Walter-Brendel-Centre of Experimental Medicine, Schillerstrasse 44, 80336 Munich, Germany.
Pharm Res. 2012 May;29(5):1282-94. doi: 10.1007/s11095-012-0678-8. Epub 2012 Jan 25.
Site specific vascular gene delivery is a promising tool for treatment of cardiovascular diseases. By combining ultrasound mediated microbubble destruction with site specific magnetic targeting of lentiviruses, we aimed to develop a technique suitable for systemic application.

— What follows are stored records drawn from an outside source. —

(** *** Initial-query parser and fragment classifier *)

Definition parseLine (this : loc) (currentSection : option Section_) (line : string)
    : M (option Section_) :=
  let lowerLine := toLowerCase line in
  if startsWith lowerLine "select" then
    let fieldsText := trim (substring_from 6 line) in
    (if nonEmpty fieldsText then assignSelect this [fieldsText]
     else assignSelect this []) ;;
    ret (Some SecSelect)
  else if startsWith lowerLine "from" then
    assignFrom this (Some (trim (substring_from 4 line))) ;; ret (Some SecFrom)
  else if isJoin lowerLine then
    push r_joins this line ;; ret (Some SecJoins)
  else if startsWith lowerLine "where" then
    push r_where this (trim (substring_from 5 line)) ;; ret (Some SecWhere)
  else if startsWith lowerLine "group by" then
    push r_groupBy this (trim (substring_from 8 line)) ;; ret (Some SecGroupBy)
  else if startsWith lowerLine "order by" then
    push r_orderBy this (trim (substring_from 8 line)) ;; ret (Some SecOrderBy)
  else if startsWith lowerLine "limit" then
    assignLimit this (Some (trim (substring_from 5 line))) ;; ret currentSection
  else if startsWith lowerLine "offset" then
    assignOffset this (Some (trim (substring_from 6 line))) ;; ret currentSection
  else
    match currentSection with
    | Some SecSelect =>
        if negb (String.eqb line ",") && negb (matchCommaOnly line) then
          let cleanedLine := replaceLeadingComma line in
          let finalLine := replaceTrailingComma cleanedLine in
          if nonEmpty finalLine
          then push r_select this finalLine ;; ret currentSection
          else ret currentSection
        else ret currentSection
    | Some SecWhere => push r_where this line ;; ret currentSection
    | Some SecGroupBy => push r_groupBy this line ;; ret currentSection
    | Some SecOrderBy => push r_orderBy this line ;; ret currentSection
    | _ => ret currentSection
    end.

Fixpoint parseLines (this : loc) (lines : list string)
    (currentSection : option Section_) : M (option Section_) :=
  match lines with
  | [] => ret currentSection
  | line :: rest =>
      currentSection' ← parseLine this currentSection line;
      parseLines this rest currentSection'
  end.

Definition parseInitialQuery (this : loc) (query : string) : M unit :=
  parseLines this (queryLines query) None ;; ret tt.

Definition parseQuery (this : loc) (query : string) : M unit :=
  let trimmedQuery := trim query in
  let lowerQuery := toLowerCase trimmedQuery in
  if startsWith lowerQuery "select" then parseInitialQuery this trimmedQuery
  else if startsWith lowerQuery "from" then
    assignFrom this (Some (trim (substring_from 4 trimmedQuery)))
  else if isJoin lowerQuery then push r_joins this trimmedQuery
  else if startsWith lowerQuery "where" then
    push r_where this (trim (substring_from 5 trimmedQuery))
  else if startsWith lowerQuery "and " then
    n ← lengthOf r_where this;
    if 0 <? n
    then push r_where this ("AND " +:+ trim (substring_from 3 trimmedQuery))
    else push r_where this (trim (substring_from 3 trimmedQuery))
  else if startsWith lowerQuery "or " then
    n ← lengthOf r_where this;
    if 0 <? n
    then push r_where this ("OR " +:+ trim (substring_from 2 trimmedQuery))
    else push r_where this (trim (substring_from 2 trimmedQuery))
  else if startsWith lowerQuery "group by" then
    push r_groupBy this (trim (substring_from 8 trimmedQuery))
  else if startsWith lowerQuery "order by" then
    push r_orderBy this (trim (substring_from 8 trimmedQuery))
  else if startsWith lowerQuery "limit" then
    assignLimit this (Some (trim (substring_from 5 trimmedQuery)))
  else if startsWith lowerQuery "offset" then
    assignOffset this (Some (trim (substring_from 6 trimmedQuery)))
  else
    n ← lengthOf r_where this;
    if 0 <? n
    then push r_where this ("AND " +:+ trimmedQuery)
    else push r_where this trimmedQuery.

(** *** Construction and extension *)

(** The object literal assigned to [this.parts] by the constructor,
    and [structuredClone] of a [parts] object, both from the contents
    the new object is to have: every array is a new one. *)
Definition allocPartsValue (p : QueryParts) : M loc :=
  sel ← allocArray (select p);
  jns ← allocArray (joins p);
  whr ← allocArray (where_ p);
  grp ← allocArray (groupBy p);
  ord ← allocArray (orderBy p);
  allocParts (mkPartsObj sel (from p) jns whr grp ord (limit p) (offset p)).

Definition structuredClone (l : loc) : M loc :=
  p ← readPartsValue l; allocPartsValue p.

(** The field initialisers of the constructor. *)
Definition allocEmptyQuery : M loc :=
  pl ← allocPartsValue emptyParts;
  ml ← allocParams ∅;
  allocQuery (mkQueryObj pl ml 0).

(** [new SQLQuery(strings, ...values)] *)
Definition newSQLQuery (template : option (list string * list Value)) : M loc :=
  this ← allocEmptyQuery;
  match template with
  | Some (strings, values) =>
      if 0 <? length strings then
        fullQuery ← _interpolate this strings values;
        parseInitialQuery this fullQuery ;;
        ret this
      else ret this
  | None => ret this
  end.

(** [this.sql(strings, ...values)] *)
Definition sql (this : loc) (strings : list string) (values : list Value) : M loc :=
  newQuery ← newSQLQuery None;
  q ← readQuery this;
  cloned ← structuredClone (r_parts q);
  n ← readQuery newQuery;
  writeQuery newQuery (mkQueryObj cloned (r_params n) (r_paramCounter n)) ;;
  m ← readParams (r_params q);
  copied ← allocParams m;
  n ← readQuery newQuery;
  writeQuery newQuery (mkQueryObj (r_parts n) copied (r_paramCounter n)) ;;
  q ← readQuery this;
  n ← readQuery newQuery;
  writeQuery newQuery (mkQueryObj (r_parts n) (r_params n) (r_paramCounter q)) ;;
  fragment ← _interpolate newQuery strings values;
  parseQuery newQuery fragment ;;
  ret newQuery.

(** The command-line tool ([bin/cli.ts]): the clause a flag stands
    for, the loop over [Deno.args], and the part of [main] that builds
    the query and prints its text. *)
Definition clauseOfFlag (arg : string) : option string :=
  if String.eqb arg "--where" then Some "WHERE"
  else if String.eqb arg "--and" then Some "AND"
  else if String.eqb arg "--or" then Some "OR"
  else if String.eqb arg "--join" then Some "JOIN"
  else if String.eqb arg "--left-join" then Some "LEFT JOIN"
  else if String.eqb arg "--right-join" then Some "RIGHT JOIN"
  else if String.eqb arg "--inner-join" then Some "INNER JOIN"
  else if String.eqb arg "--group-by" then Some "GROUP BY"
  else if String.eqb arg "--order-by" then Some "ORDER BY"
  else if String.eqb arg "--limit" then Some "LIMIT"
  else if String.eqb arg "--offset" then Some "OFFSET"
  else None.

Fixpoint applyArgs (query : loc) (args : list string) : M unit :=
  match args with
  | [] => ret tt
  | arg :: rest =>
      match clauseOfFlag arg, rest with
      | Some clause, condition :: rest' =>
          parseQuery query (clause +:+ " " +:+ condition) ;;
          applyArgs query rest'
      | _, _ => applyArgs query rest
      end
  end.

(** Lines 74 to 113 of [bin/cli.ts]: [new SQLQuery()],
    [parseInitialQuery(baseQuery)], the loop, [toString].  [main] gets
    here once it has a base text: when the arguments do not ask for the
    help text and name a file, which could be read, or a query (the
    tests before it are in [main], after this module). *)
Definition cli (baseQuery : string) (args : list string) : M string :=
  query ← newSQLQuery None;
  parseInitialQuery query baseQuery ;;
  applyArgs query args ;;
  toString query.

(** Two extensions in a row, and what the last query renders and
    exports. *)
Definition sequentialExample : M (string * list Value) :=
  base ← newSQLQuery (Some (["SELECT * FROM users"], []));
  q1 ← sql base ["WHERE id = "; ""] [VNumber 1];
  q2 ← sql q1 ["AND name = "; ""] [VString "John"];
  text ← toString q2;
  ps ← parameters q2;
  ret (text, ps).

(** A store with one query, [SELECT id FROM users] parsed, at
    location 1. *)
Definition exampleStore : store :=
  mkStore
    (<[1%positive := ["id"]]>
       (<[2%positive := []]>
          (<[3%positive := []]> (<[4%positive := []]> (<[5%positive := []]> ∅)))))
    (<[1%positive := mkPartsObj 1%positive (Some "users") 2%positive 3%positive 4%positive
                       5%positive None None]> ∅)
    (<[1%positive := ∅]> ∅)
    (<[1%positive := mkQueryObj 1%positive 1%positive 0]> ∅).

Definition exampleQuery : SQLQuery :=
  mkQuery (mkParts ["id"] (Some "users") [] [] [] [] None None) ∅ 0.

(** *** Vocabulary of the statements about the store *)

(** [m] runs to the end from [σ], and its result and final store
    satisfy [Q]. *)
Definition wp {A} (m : M A) (σ : store) (Q : A → store → Prop) : Prop :=
  ∃ a σ', m σ = Some (a, σ') ∧ Q a σ'.

(** Every cell of [σ] is a cell of [σ'], with the same contents. *)
Definition incl (σ σ' : store) : Prop :=
  arrays σ ⊆ arrays σ' ∧ partsObjs σ ⊆ partsObjs σ'
  ∧ paramsObjs σ ⊆ paramsObjs σ' ∧ queries σ ⊆ queries σ'.

(** An embedded value refers to a query of the store, if to any. *)
Definition valueOk (σ : store) (v : Value) : Prop :=
  match v with
  | VQuery l => is_Some (snapshot σ l)
  | _ => True
  end.

(** [String(value)] of the query at [l] in [σ]. *)
Definition textOf (σ : store) (l : loc) : string :=
  match toString l σ with
  | Some (text, _) => text
  | None => ""
  end.

Definition distinct5 (a b c d e : loc) : Prop :=
  a ≠ b ∧ a ≠ c ∧ a ≠ d ∧ a ≠ e ∧ b ≠ c ∧ b ≠ d ∧ b ≠ e
  ∧ c ≠ d ∧ c ≠ e ∧ d ≠ e.

(** The object [this] of [σ] has the value [q], its five arrays are
    five different arrays, and none of its cells is a cell of [σ0]. *)
Definition repr (σ0 σ : store) (this : loc) (q : SQLQuery) : Prop :=
  ∃ qo po,
    queries σ !! this = Some qo
    ∧ partsObjs σ !! r_parts qo = Some po
    ∧ paramsObjs σ !! r_params qo = Some (params q)
    ∧ r_paramCounter qo = paramCounter q
    ∧ arrays σ !! r_select po = Some (select (parts q))
    ∧ arrays σ !! r_joins po = Some (joins (parts q))
    ∧ arrays σ !! r_where po = Some (where_ (parts q))
    ∧ arrays σ !! r_groupBy po = Some (groupBy (parts q))
    ∧ arrays σ !! r_orderBy po = Some (orderBy (parts q))
    ∧ r_from po = from (parts q)
    ∧ r_limit po = limit (parts q)
    ∧ r_offset po = offset (parts q)
    ∧ distinct5 (r_select po) (r_joins po) (r_where po) (r_groupBy po)
        (r_orderBy po)
    ∧ queries σ0 !! this = None
    ∧ partsObjs σ0 !! r_parts qo = None
    ∧ paramsObjs σ0 !! r_params qo = None
    ∧ arrays σ0 !! r_select po = None
    ∧ arrays σ0 !! r_joins po = None
    ∧ arrays σ0 !! r_where po = None
    ∧ arrays σ0 !! r_groupBy po = None
    ∧ arrays σ0 !! r_orderBy po = None.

The magnetic nanoparticle coupling to lipid microbubbles was confirmed by absorbance measurements. Association of fluorescent lentivirus to magnetic microbubbles (MMB) was determined by microscopy and flow cytometry. Functionality and efficiency of GFP-encoding lentiviral MMB transduction was evaluated by endothelial (HMEC) GFP expression and cytotoxicity was measured by MTT reduction.
Microbubbles with a mean diameter of 4.3 ± 0.04 μm were stable for 2 days, readily magnetizable and magnetically steerable in vitro and efficiently associated with lentivirus. Exposure of eGFP-encoding lentiviral MMB to human endothelial cells followed by application of an external static magnetic field (30 min) and ultrasonic destruction of the microbubbles did not markedly affect cellular viability. Finally, this combination led to a 30-fold increase in transduction efficiency compared to application of naked virus alone.

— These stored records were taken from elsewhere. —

(** One iteration of the loop over the allocations: the accumulated
    [twoBRecipients], [pendingTLC] and [tgcRecipients]. *)
Definition allocStep (sendToAllOnDisk aborted : bool) (tlcs : gset RMId)
    (st : list RMId * gset RMId * list RMId) (alloc : Allocation)
    : list RMId * gset RMId * list RMId :=
  let '(twoBRecipients, pending, tgc) := st in
  let active := negb (bool_decide (Active alloc = 0%N)) in
  let rmId := RmId alloc in
  let '(twoBRecipients, pending) :=
    if sendToAllOnDisk || active
    then (twoBRecipients ++ [rmId],
          if bool_decide (rmId ∈ tlcs) then pending else {[rmId]} ∪ pending)
    else (twoBRecipients, pending) in
  let tgc := if negb aborted || active then tgc ++ [rmId] else tgc in
  (twoBRecipients, pending, tgc).

Definition allocLoop (sendToAllOnDisk aborted : bool) (tlcs : gset RMId)
    (allocs : list Allocation) : list RMId * gset RMId * list RMId :=
  fold_left (allocStep sendToAllOnDisk aborted tlcs) allocs ([], ∅, []).

(** [acceptorAwaitLocallyComplete.start]. *)
Definition acceptorAwaitLocallyComplete_start (w : World) : option World :=
  let w := removeTwoBSender w in
  let a := acc w in
  let allocs := Allocations (baTxn (ballotAccumulator a)) in
  match outcomeOnDisk a with
  | None => None
  | Some p =>
      let aborted := bool_decide (Which (outcomes w p) = OUTCOME_ABORT) in
      let '(twoBRecipients, pending, tgc) :=
        allocLoop (sendToAllOnDisk a) aborted (tlcsReceived a) allocs in
      let w := withAcc (fun a => set_tgcRecipients tgc (set_pendingTLC pending a)) w in
      if bool_decide (size pending = 0%nat) && tscReceived a
      then maybeDelete w
      else
        let submitter := Submitter (baTxn (ballotAccumulator a)) in
        let '(st', sender) :=
          newTwoBTxnVotesSender (outcomes w) p (txnId a) submitter twoBRecipients in
        Some (emit (AddSender sender)
                   (withAcc (set_twoBSender (Some sender)) (withOutcomes st' w)))
  end.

By associating microbubbles with magnetic iron nanoparticles, these function as carriers for lentiviruses achieving tissue specific deposition at the site of interest.

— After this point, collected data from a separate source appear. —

Lemma X16_unknown_names_idle_witness :
  (["wbe"%string] <> [])
  /\ (forall n, n ∈ ["wbe"%string] -> Services demoProject !! n = None)
  /\ snd (runAutoScale None (inr demoProject) default_options ["wbe"%string]
            [busyTick None]) = None.
Proof.
  assert (Hne : ["wbe"%string] <> []) by discriminate.
  assert (Hun : forall n, n ∈ ["wbe"%string] -> Services demoProject !! n = None).
  { intros n Hin. apply list_elem_of_singleton in Hin. subst n. reflexivity. }
  split; [exact Hne | split; [exact Hun |]].
  exact (f_equal snd (X16_unknown_names_idle default_options demoProject ["wbe"%string]
                        [busyTick None] Hne Hun)).
Defined.

Lemma scaleService_no_error_line (t : Tick) (opts : scaleOptions) (n : string)
    (service : ServiceConfig) (p : Project) (e : error) :
  ~ In (Printf (LError e)) (snd (scaleService t opts n service p)).
Proof.
  unfold scaleService.
  destruct (usage t n) as [[cpu mem] [err |]]; [cbn; intros [[=] | []] |].
  destruct (_ =? _); cbn; [intros [[=] | []] |].
  destruct (scaleResult t n); intros [[=] | [[=] | [[=] | [[=] | []]]]].
Qed.

Lemma rangeServices_no_error_line (t : Tick) (opts : scaleOptions) (names : list string)
    (st : State) (e : error) :
  ~ In (Printf (LError e)) (snd (rangeServices t opts names st)).
Proof.
  revert st. induction names as [| n rest IH]; intros st; [cbn; auto |].
  destruct (servicesMap st !! n) as [service |] eqn:Hs.
  - rewrite (rangeServices_cons_some t opts n rest st service Hs). cbn [snd].
    intros Hin. apply in_app_or in Hin as [Hin | Hin].
    + exact (scaleService_no_error_line t opts n service (project st) e Hin).
    + exact (IH _ Hin).
  - rewrite (rangeServices_cons_none t opts n rest st Hs). apply IH.
Qed.

(** X17. [checkAndScale] has no path that returns an error, so the line
    "Error during auto-scaling" is never printed, whatever the sampler
    and the backend do; and once the loop has started, [runAutoScale]
    ends its trace with "Auto-scaling stopped." *)
Theorem X17_no_error_is_ever_reported (newBackend : option error)
    (toProject : error + Project) (opts : scaleOptions) (names : list string)
    (ticks : list Tick) :
  (forall e, ~ In (Printf (LError e))
               (fst (runAutoScale newBackend toProject opts names ticks)))
  /\ (forall p, newBackend = None -> toProject = inr p ->
                last (fst (runAutoScale newBackend toProject opts names ticks))
                = Some (Printf LStopped)).
Proof.
  assert (Hloop : forall st e, ~ In (Printf (LError e)) (snd (autoScaleLoop opts ticks st))).
  { induction ticks as [| t rest IH]; intros st e; [cbn; intros [[=] | []] |].
    rewrite autoScaleLoop_cons. cbn [snd]. intros Hin.
    apply in_app_or in Hin as [Hin | [[=] | Hin]].
    - exact (rangeServices_no_error_line t opts (order t) st e Hin).
    - exact (IH _ e Hin). }
  assert (Hlast : forall st, last (snd (autoScaleLoop opts ticks st))
                             = Some (Printf LStopped)).
  { clear Hloop. induction ticks as [| t rest IH]; intros st; [reflexivity |].
    rewrite autoScaleLoop_cons. cbn [snd].
    rewrite last_app, last_cons, IH. reflexivity. }
  split.
  - intros e. unfold runAutoScale.
    destruct newBackend as [err |]; [cbn; auto |].
    destruct toProject as [err | p]; [cbn; auto |].
    cbn [fst]. intros Hin. apply in_app_or in Hin as [Hin | Hin].
    + cbn in Hin. repeat destruct Hin as [[=] | Hin]. exact Hin.
    + exact (Hloop _ e Hin).
  - intros p -> ->. cbn [runAutoScale fst]. rewrite last_app, Hlast. reflexivity.
Qed.

Lemma X17_no_error_is_ever_reported_witness :
  @None error = None
  /\ @inr error Project demoProject = inr demoProject
  /\ last (fst (runAutoScale None (inr demoProject) default_options []
                  [busyTick (Some "boom"%string)]))
     = Some (Printf LStopped).
Proof.
  split; [reflexivity | split; [reflexivity |]].
  exact (proj2 (X17_no_error_is_ever_reported None (inr demoProject) default_options []
                  [busyTick (Some "boom"%string)]) demoProject eq_refl eq_refl).
Defined.

(** * Manual scaling *)

Lemma cutEq_found (s k v : string) :
  cutEq s = (k, v, true) ->
  s = (k ++ "=" ++ v)%string /\ forall a b, k <> (a ++ "=" ++ b)%string.
Proof.
  revert k v. induction s as [| c rest IH]; intros k v; cbn [cutEq]; [discriminate |].
  destruct (Ascii.eqb_spec c "="%char) as [-> | Hc].
  - intros [= <- <-]. split; [reflexivity |]. intros [| c' a] b; discriminate.
  - destruct (cutEq rest) as [[k' v'] found]. intros [= <- <- ->].
    destruct (IH k' v' eq_refl) as (-> & Hno). split; [reflexivity |].
    intros [| c' a] b; cbn; [intros [= ->]; contradiction |].
    intros [= _ Hk]. exact (Hno a b Hk).
Qed.

Lemma cutEq_not_found (s k v : string) :
  cutEq s = (k, v, false) ->
  k = s /\ v = ""%string /\ forall a b, s <> (a ++ "=" ++ b)%string.
Proof.
  revert k v. induction s as [| c rest IH]; intros k v; cbn [cutEq].
  - intros [= <- <-]. split; [reflexivity | split; [reflexivity |]].
    intros [| c' a] b; discriminate.
  - destruct (Ascii.eqb_spec c "="%char) as [-> | Hc]; [discriminate |].
    destruct (cutEq rest) as [[k' v'] found]. intros [= <- <- ->].
    destruct (IH k' v' eq_refl) as (-> & -> & Hno).
    split; [reflexivity | split; [reflexivity |]].
    intros [| c' a] b; cbn; [intros [= ->]; contradiction |].
    intros [= _ Hk]. exact (Hno a b Hk).
Qed.

Lemma cutEq_intro (k v : string) :
  (forall a b, k <> (a ++ "=" ++ b)%string) ->
  cutEq (k ++ "=" ++ v) = (k, v, true).
Proof.
  induction k as [| c k IH]; intros Hno; [reflexivity |].
  change (cutEq (String c (k ++ "=" ++ v)) = (String c k, v, true)).
  cbn [cutEq].
  destruct (Ascii.eqb_spec c "="%char) as [-> | Hc].
  - exfalso. apply (Hno ""%string k). reflexivity.
  - rewrite IH; [reflexivity |].
    intros a b Hk. apply (Hno (String c a) b). cbn. rewrite Hk. reflexivity.
Qed.

Lemma Atoi_int (v : string) (n : Z) : Atoi v = Some n -> v <> ""%string /\ GoInt.is_int n.
Proof.
  unfold Atoi. intros H. split; [intros ->; discriminate |].
  destruct (match v with
            | String "-"%char rest => (true, rest)
            | String "+"%char rest => (false, rest)
            | _ => (false, v)
            end) as [negative digits].
  destruct digits as [| c digits]; [discriminate |].
  destruct (parseDigits (String c digits) 0) as [m |]; [| discriminate].
  destruct (GoInt.in_range (if negative then - m else m)) eqn:Hr; [| discriminate].
  injection H as <-. unfold GoInt.in_range in Hr. unfold GoInt.is_int.
  apply andb_true_iff in Hr as [H1 H2]. apply Z.leb_le in H1, H2. auto.
Qed.

(** X18. An argument of the manual mode is accepted exactly when it is
    [KEY=VALUE] with a non-empty key free of ['='] - the key ends at the
    first ['='] - and a value that [Atoi] reads; the replica count is
    then an [int], of either sign. *)
Theorem X18_accepted_arguments (arg k : string) (n : Z) :
  parseServiceReplicas arg = inr (k, n)
  <-> exists v, arg = (k ++ "=" ++ v)%string
                /\ k <> ""%string
                /\ (forall a b, k <> (a ++ "=" ++ b)%string)
                /\ Atoi v = Some n
                /\ GoInt.is_int n.
Proof.
  unfold parseServiceReplicas. split.
  - destruct (cutEq arg) as [[k' v'] ok] eqn:Hcut.
    destruct ok; cbn [negb orb]; [| discriminate].
    destruct (String.eqb_spec k' "") as [-> | Hk]; cbn [orb]; [discriminate |].
    destruct (String.eqb_spec v' "") as [-> | Hv]; [discriminate |].
    destruct (Atoi v') as [n' |] eqn:Ha; [| discriminate].
    intros [= <- <-]. destruct (cutEq_found arg k' v' Hcut) as (-> & Hno).
    exists v'. destruct (Atoi_int v' n' Ha). auto.
  - intros (v & -> & Hk & Hno & Ha & _).
    rewrite (cutEq_intro k v Hno). cbn [negb orb].
    destruct (String.eqb_spec k "") as [-> | _]; [contradiction |]. cbn [orb].
    destruct (String.eqb_spec v "") as [-> | _]; [discriminate |].
    rewrite Ha. reflexivity.
Qed.

Lemma parseInto_app (l1 l2 : list string) (acc : gmap string Z) :
  parseInto (l1 ++ l2) acc
  = match parseInto l1 acc with
    | inl err => inl err
    | inr m => parseInto l2 m
    end.
Proof.
  revert acc. induction l1 as [| arg l1 IH]; intros acc; [reflexivity |].
  cbn [app parseInto].
  destruct (parseServiceReplicas arg) as [err | [k n]]; [reflexivity | apply IH].
Qed.

(** X19. Arguments are read from left to right, and a later one
    overrides an earlier one for the same service: parsing a list with
    one more argument at its end is parsing the list, then - unless that
    failed - reading the argument and storing its count under its key. *)
Theorem X19_later_arguments_override (args : list string) (arg : string) :
  parseServicesReplicasArgs (args ++ [arg])
  = match parseServicesReplicasArgs args with
    | inl err => inl err
    | inr m =>
        match parseServiceReplicas arg with
        | inl err => inl err
        | inr (k, n) => inr (<[k := n]> m)
        end
    end.
Proof.
  unfold parseServicesReplicasArgs. rewrite parseInto_app.
  destruct (parseInto args ∅) as [err | m]; [reflexivity |].
  cbn [parseInto]. destruct (parseServiceReplicas arg) as [err | [k n]]; reflexivity.
Qed.

Lemma parseInto_error (args : list string) (acc : gmap string Z) (e : error) :
  parseInto args acc = inl e
  <-> exists good bad rest,
        args = good ++ bad :: rest
        /\ (forall arg, arg ∈ good -> exists k n, parseServiceReplicas arg = inr (k, n))
        /\ parseServiceReplicas bad = inl e.
Proof.
  revert acc. induction args as [| arg args IH]; intros acc; cbn [parseInto].
  - split; [discriminate |]. intros ([| g good] & bad & rest & [=] & _).
  - destruct (parseServiceReplicas arg) as [err | [k n]] eqn:Harg.
    + split.
      * intros [= ->]. exists [], arg, args. split; [reflexivity |].
        split; [| exact Harg]. intros a Ha. apply elem_of_nil in Ha. contradiction.
      * intros ([| g good] & bad & rest & Heq & Hgood & Hbad); injection Heq as <- Hrest.
        -- congruence.
        -- destruct (Hgood arg ltac:(left)) as (k & n & Hk). congruence.
    + rewrite IH. split.
      * intros (good & bad & rest & -> & Hgood & Hbad).
        exists (arg :: good), bad, rest. split; [reflexivity |]. split; [| exact Hbad].
        intros a Ha. apply elem_of_cons in Ha as [-> | Ha]; [eauto | apply Hgood, Ha].
      * intros ([| g good] & bad & rest & Heq & Hgood & Hbad); injection Heq as <- Hrest.
        -- congruence.
        -- exists good, bad, rest. split; [exact Hrest |]. split; [| exact Hbad].
           intros a Ha. apply Hgood. right. exact Ha.
Qed.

针对特定部位的血管基因传递是治疗心血管疾病的一种很有前途的工具。通过将超声介导的微泡破坏与慢病毒的特定部位磁靶向相结合,我们旨在开发一种适合系统应用的技术。
通过吸光度测量来确认磁性纳米颗粒与脂质微泡的结合。通过显微镜和流式细胞术确定荧光慢病毒与磁性微泡(MMB)的结合。通过内皮细胞(HMEC)GFP 表达评估 GFP 编码慢病毒 MMB 转导的功能和效率,并通过 MTT 减少测量细胞毒性。
平均直径为 4.3±0.04μm 的微泡稳定 2 天,易于磁化,在体外可磁引导,并且与慢病毒有效结合。将 eGFP 编码慢病毒 MMB 暴露于人内皮细胞,然后施加外部静态磁场(30 分钟)并超声破坏微泡,不会明显影响细胞活力。最后,与单独应用裸病毒相比,这种组合使转导效率提高了 30 倍。
通过将微泡与磁性铁纳米颗粒结合,这些颗粒可以作为慢病毒的载体,实现在感兴趣部位的组织特异性沉积。